• **Task goal**: Repeat exactly, and only, the lines below starting at the line that contains "the runs that raise. *)" and ending at the line that contains "P c \/ exists", inclusive of both.

• **Dataset entries**:
==================================================

Fixpoint wf_object (o : Object) : bool :=
  match o with
  | Blob _ => true
  | Tree entries =>
      names_distinct (map fst entries) &&
      (fix all (es : list TreeEntry) : bool :=
         match es with
         | [] => true
         | e :: r => valid_name (fst e) && wf_object (snd e) && all r
         end) entries
  end.

(** The entry a path of segments names below a tree. *)
Fixpoint resolve (segs : list string) (t : list TreeEntry) : option TreeEntry :=
  match segs with
  | [] => None
  | [n] => tree_getitem t n
  | n :: rest =>
      match tree_getitem t n with
      | Some (_, Tree sub) => resolve rest sub
      | _ => None
      end
  end.

(** A piece of Python [respects] a relation between worlds when the
    world it leaves is related to the world it starts from, whatever it
    returns or raises; it respects it [when_raising] when that holds for
    the runs that raise. *)
Definition respects (R : World -> World -> Prop) {A} (m : Py A) : Prop :=
  forall w, R w (snd (m w)).

Definition when_raising (R : World -> World -> Prop) {A} (m : Py A) : Prop :=
  forall w e w', m w = (Raise e, w') -> R w w'.

(** The object stores only grow, and by commits that satisfy [P]. *)
Definition grows (P : Commit -> Prop) (w w' : World) : Prop :=
  forall rp r' c, repo_at w' rp = Some r' -> In c (odb r') ->
    P c \/ exists r, repo_at w rp = Some r /\ In c (odb r).

(** The branches whose names satisfy [S] stay where they point. *)
Definition keeps (S : string -> Prop) (w w' : World) : Prop :=
  forall rp n t, S n -> branch_pointer w rp n = Some t ->
    branch_pointer w' rp n = Some t.

(** A relation between worlds that every step of the module respects:
    it is a preorder that only looks at the repositories, as long as the
    commits that are created satisfy [ok_commit] and the branches that are
    moved or deleted satisfy [ok_move]. *)
Class GitStable (R : World -> World -> Prop)
    (ok_commit : Commit -> Prop) (ok_move : string -> Prop) : Prop := {
  stable_refl :: Reflexive R;
  stable_trans :: Transitive R;
  stable_disk : forall w w', disk w' = disk w -> R w w';
  stable_makedirs : forall p, respects R (AddonGitRepository.makedirs p);
  stable_init_repository : forall p, respects R (Git.init_repository p);
  stable_create_commit : forall h ref a k m t ps,
    ok_commit (mkCommit t a k m ps) ->
    respects R (Git.create_commit h ref a k m t ps);
  stable_create_branch : forall h n c, respects R (Git.create_branch h n c);
  stable_set_target : forall b c,
    ok_move (Git.branch_name b) -> respects R (Git.set_target b c);
  stable_add_worktree : forall h n p, respects R (Git.add_worktree h n p);
  stable_prune : forall h n, respects R (Git.prune h n);
  stable_branch_delete : forall b,
    ok_move (Git.branch_name b) -> respects R (Git.branch_delete b)
}.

==================================================

• **Your response**:
    the runs that raise. *)
Definition respects (R : World -> World -> Prop) {A} (m : Py A) : Prop :=
  forall w, R w (snd (m w)).

Definition when_raising (R : World -> World -> Prop) {A} (m : Py A) : Prop :=
  forall w e w', m w = (Raise e, w') -> R w w'.

(** The object stores only grow, and by commits that satisfy [P]. *)
Definition grows (P : Commit -> Prop) (w w' : World) : Prop :=
  forall rp r' c, repo_at w' rp = Some r' -> In c (odb r') ->
    P c \/ exists r, repo_at w rp = Some r /\ In c (odb r).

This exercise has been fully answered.